> Problem to solve
Everything from the first line of the material below through the line containing "Hk. pose proof (lookup_lt_Some _ _ _ Hk)." is to be printed exactly, and nothing more.

> Provided entries
(** Publishing: the store to [tail]. *)
Lemma publish_ok p s vs w :
  producer_inv p s vs 0 w → lossless_inv w →
  let w' := do_store N TAIL (p_tail p) w in
  producer_guar w w' ∧ lossless_inv w' ∧ sent_published s w' ∧
  producer_inv (producer_synced p) s [] 0 w'.
Proof.
  intros P HI w'. destruct P as [? Hl ? Hv ? ? Hcells Hpub Hq Hm].
  destruct vs as [|v vs]; [|cbn [length] in Hv; lia]. rewrite app_nil_r in Hcells.
  pose proof HI as [].
  assert (Hold : ∀ x, x < tail (chan w) → published w' x = published w x).
  { intros x Hx. apply published_store_old. lia. }
  assert (Hnew : ∀ x, tail (chan w) ≤ x < p_tail p →
    published w' x = ring_get N (buffer (chan w)) x).
  { intros x Hx. by apply published_store_new. }
  assert (Hall : ∀ k v, s !! k = Some v → published w' (t0 + Z.of_nat k) = Some v).
  { intros k v Hk. pose proof (lookup_lt_Some _ _ _ Hk).
    destruct (Z.lt_ge_cases (t0 + Z.of_nat k) (tail (chan w))).
    - rewrite Hold by done. by apply Hpub.
    - rewrite Hnew by lia. by apply Hcells. }
  split_and!.
  - split; cbn; try done; lia.
  - split; cbn; try done; try lia; [|by left; destruct li_magic0 as [|[? _]]; [|pose proof MAGIC_nonzero; congruence]].
    intros x Hx. change (published w' x = ring_get N (buffer (chan w)) x).
    destruct (Z.lt_ge_cases x (tail (chan w))); [|apply Hnew; lia].
    rewrite Hold by done. apply li_published0. lia.
  - split; [cbn; lia|]. intros k Hk.
    change (t0 + Z.of_nat k < p_tail p) in Hk. change (published w' (t0 + Z.of_nat k) = s !! k).
    destruct (lookup_lt_is_Some_2 s k ltac:(lia)) as [v Hv']. rewrite Hv'.
    by apply Hall.
  - split; cbn -[published]; rewrite ?app_nil_r; try done; try lia.
    + intros k v Hk ?. pose proof (lookup_lt_Some _ _ _ Hk). lia.
    + intros k v Hk _. by apply Hall.
Qed.

(** The reservation's values become sent values. *)
Lemma producer_inv_commit p s vs room w :
  producer_inv p s vs room w →
  producer_inv (producer_wrote p (Z.of_nat (length vs))) (s ++ vs) [] 0 w.
Proof.
  intros []. split; cbn; rewrite ?app_nil_r, ?length_zapp; try done; try lia.
  intros k v Hk Hlt. pose proof (lookup_lt_Some _ _ _ Hk).
  rewrite lookup_app_l in Hk by lia. by apply pi_published0.
Qed.

(** *** The producer's accesses *)

(** Loads change nothing. *)
Lemma sc_producer_load {A} sj p s l (k : Z → prog T A) Φ w :
  producer_inv p s [] 0 w →
  (∀ w', producer_inv p s [] 0 w' → lossless_inv w' → WPP sj (k (get_loc l (chan w'))) Φ w') →
  WPP sj (load l Acquire ≫= k) Φ w.
Proof.
  intros P Hk. apply wp_load. intros w1 HR HI HJ.
  pose proof (producer_inv_stable _ _ _ _ _ _ P HR) as P1.
  split_and!; [apply HI|done|by eapply producer_crash|]. by apply Hk.
Qed.

Lemma sc_load_head {A} sj p s (k : Z → prog T A) Φ w :
  producer_inv p s [] 0 w →
  (∀ head w', 0 ≤ head → head + p_written p ≤ p_tail p → p_tail p ≤ head + N →
     (∀ room, 0 ≤ room → p_tail p + room ≤ head + N → p_tail p + room < usize_lim →
              producer_inv p s [] room w') → WPP sj (k head) Φ w') →
  WPP sj (load HEAD Acquire ≫= k) Φ w.
Proof.
  intros P Hk. apply (sc_producer_load sj p s); [done|]. intros w1 P1 HI.
  pose proof (li_order _ HI). pose proof P1 as []. cbn [get_loc].
  apply Hk; [lia..|]. intros room H1 H2 H3. split; cbn; done || lia.
Qed.

(** Writing the next free cell, from beginning to end. *)
Lemma sc_write_cell {A} sj p s vs room d v (k : unit → prog T A) Φ w :
  producer_inv p s vs room w → Z.of_nat (length vs) < room →
  (∀ w', producer_inv p s (vs ++ [v]) room w' → WPP sj (k tt) Φ w') →
  let i := slot N (p_tail p + Z.of_nat (length vs)) in
  WPP sj (Do (WriteBegin i d) (fun _ => Do (WriteEnd i v) Ret) ≫= k) Φ w.
Proof.
  intros P Hlt Hk. cbn zeta. set (y := p_tail p + Z.of_nat (length vs)) in *.
  apply wp_write. intros w1 HR1 HI1 HJ1 w2.
  pose proof (producer_inv_stable _ _ _ _ _ _ P HR1) as P1.
  assert (Hy1 : tail (chan w1) ≤ y < head (chan w1) + N)
    by (subst y; destruct P1; lia).
  destruct (write_begin_ok d y w1 HI1 Hy1) as [HG2 HI2].
  split_and!; [apply HI1|apply slot_in_buffer, HI1; done|done| |done|done|done|].
  { by eapply producer_crash. }
  intros w3 HR3 HI3 HJ3. pose proof HR3 as [Et Hh Eb Ep Ebe Een Em _]. cbn in *.
  assert (Hy3 : tail (chan w3) ≤ y < head (chan w3) + N) by lia.
  assert (Hq3 : ∀ u j, begun (do_write_end (slot N y) u w3) j = ended (do_write_end (slot N y) u w3) j).
  { intros u j. cbn. rewrite Ebe, Een. unfold bump. rewrite (pi_quiet _ _ _ _ _ P1).
    by case_decide. }
  split_and!; [apply HI3|apply slot_in_buffer, HI3; done|done| |done|].
  { intros u. destruct (write_end_ok u y w3 HI3 Hy3). split_and!; [done|done|].
    split; [done|exact (Hq3 u)]. }
  apply Hk.
  pose proof (li_length _ HI3). pose proof (li_order _ HI1).
  destruct P1 as [? ? ? ? ? ? Hcells Hpub Hq].
  split; cbn; rewrite ?length_zapp, ?Et, ?Ep, ?Em; cbn; try done; try lia.
  - intros k' u Hk' Hge. rewrite app_assoc in Hk'.
    apply list_lookup_snoc_cases in Hk' as [Hk'|[-> ->]].
    + pose proof (lookup_lt_Some _ _ _ Hk') as Hl%inj_lt.
      rewrite length_zapp in Hl.
      rewrite ring_get_set_ne by (subst y; lia). rewrite Eb. by apply Hcells.
    + replace (t0 + Z.of_nat _) with y by (subst y; rewrite length_zapp; lia).
      apply ring_get_set_eq; [lia|done].
  - apply (Hq3 v).
Qed.

(** Dropping a value that was never in the buffer. *)
Lemma sc_producer_drop {A} sj p s vs room v (k : unit → prog T A) Φ w :
  producer_inv p s vs room w →
  (∀ w', producer_inv p s vs room w' → WPP sj (k tt) Φ w') →
  WPP sj (drop_value v ≫= k) Φ w.
Proof.
  intros P Hk. apply wp_drop_value. intros w1 HR HI HJ.
  pose proof (producer_inv_stable _ _ _ _ _ _ P HR) as P1.
  assert (HI' : lossless_inv (do_drop_value v w1)) by by destruct HI.
  split_and!; [apply HI|done|by eapply producer_crash|by split|done|done|].
  apply Hk. by destruct P1.
Qed.

Lemma sc_publish {A} sj p s (k : unit → prog T A) Φ w :
  producer_inv p s [] 0 w → (∀ w', sent_published s w' → sent_published sj w') →
  (∀ w', producer_inv (producer_synced p) s [] 0 w' → WPP sj (k tt) Φ w') →
  WPP sj (store TAIL Release (p_tail p) ≫= k) Φ w.
Proof.
  intros P HJ Hk. apply wp_store. intros w1 HR HI HJ1.
  pose proof (producer_inv_stable _ _ _ _ _ _ P HR) as P1.
  destruct (publish_ok p s [] w1 P1 HI) as (HG & HI' & Hs & P').
  split_and!; [apply HI|done|by eapply producer_crash|done|done|by apply HJ|]. by apply Hk.
Qed.

Lemma sc_producer_bump {A} sj p s (k : Z → prog T A) Φ w :
  producer_inv p s [] 0 w →
  (∀ b w', producer_inv p s [] 0 w' → WPP sj (k b) Φ w') →
  WPP sj (fetch_add PRODUCER_HEARTBEAT Release 1 ≫= k) Φ w.
Proof.
  intros P Hk. apply wp_fetch_add. intros w1 HR HI HJ.
  pose proof (producer_inv_stable _ _ _ _ _ _ P HR) as P1.
  split_and!; [apply HI|done|by eapply producer_crash|]. intros w2 ->.
  edestruct (heartbeat_ok PRODUCER_HEARTBEAT) as (HG & HC & HI'); [by left|done|].
  pose proof (sc_sent_stable _ _ _ HJ HC).
  split_and!; [done..|]. apply Hk. by eapply producer_inv_stable.
Qed.
(** *** The consumer's accesses *)

Lemma sc_consumer_load {A} got c n l (k : Z → prog T A) Φ w :
  consumer_inv c n w →
  (∀ w', lossless_inv w' → later w w' → consumer_inv c n w' → got_published got w' →
     WPC got (k (get_loc l (chan w'))) Φ w') →
  WPC got (load l Acquire ≫= k) Φ w.
Proof.
  intros P Hk. apply wp_load. intros w1 HR HI HJ.
  pose proof (consumer_inv_stable _ _ _ _ P HR) as P1.
  split_and!; [apply HI|done|done|]. apply Hk; [done| |done|done]. by apply sc_later.
Qed.

(** The read of the cell at the local head is not torn. *)
Lemma sc_read_cell {A} got c n (k : T → prog T A) Φ w :
  consumer_inv c n w → c_head c < tail (chan w) →
  (∀ v w', lossless_inv w' → later w w' → consumer_inv c n w' → c_head c < tail (chan w') →
     got_published [(n, v)] w' → WPC got (k v) Φ w') →
  WPC got (read_cell (slot N (c_head c)) ≫= k) Φ w.
Proof.
  intros P Hlt Hk. set (i := slot N (c_head c)) in *. apply wp_read. intros w1 HR1 HI1 HJ1.
  pose proof (consumer_inv_stable _ _ _ _ P HR1) as P1.
  assert (Hr1 : head (chan w1) ≤ c_head c < tail (chan w1))
    by (destruct P1, HR1; lia).
  pose proof (li_quiet _ HI1 _ Hr1) as Hq1.
  split_and!; [apply HI1|done|done|].
  intros w3 HR3 HI3 HJ3. pose proof (consumer_inv_stable _ _ _ _ P1 HR3) as P3.
  assert (Hr3 : head (chan w3) ≤ c_head c < tail (chan w3))
    by (destruct P3, HR3; lia).
  destruct (pg_cells _ _ HR3 _ Hr1) as [Hg3 Hb3]. fold i in Hb3, Hq1.
  split; [apply HI3|]. split; [by split|]. split_and!; [done| |].
  - apply (ring_get_is_Some N ltac:(lia)), HI3.
  - intros v Hclean. apply Hk; [done| |done|lia|].
    + apply sc_later. by etrans.
    + apply Forall_singleton. cbn. rewrite <- (ci_head _ _ _ P). split; [lia|].
      rewrite (li_published _ HI3) by done. by apply Hclean.
Qed.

> Response to the task
(** Publishing: the store to [tail]. *)
Lemma publish_ok p s vs w :
  producer_inv p s vs 0 w → lossless_inv w →
  let w' := do_store N TAIL (p_tail p) w in
  producer_guar w w' ∧ lossless_inv w' ∧ sent_published s w' ∧
  producer_inv (producer_synced p) s [] 0 w'.
Proof.
  intros P HI w'. destruct P as [? Hl ? Hv ? ? Hcells Hpub Hq Hm].
  destruct vs as [|v vs]; [|cbn [length] in Hv; lia]. rewrite app_nil_r in Hcells.
  pose proof HI as [].
  assert (Hold : ∀ x, x < tail (chan w) → published w' x = published w x).
  { intros x Hx. apply published_store_old. lia. }
  assert (Hnew : ∀ x, tail (chan w) ≤ x < p_tail p →
    published w' x = ring_get N (buffer (chan w)) x).
  { intros x Hx. by apply published_store_new. }
  assert (Hall : ∀ k v, s !! k = Some v → published w' (t0 + Z.of_nat k) = Some v).
  { intros k v Hk. pose proof (lookup_lt_Some _ _ _ Hk).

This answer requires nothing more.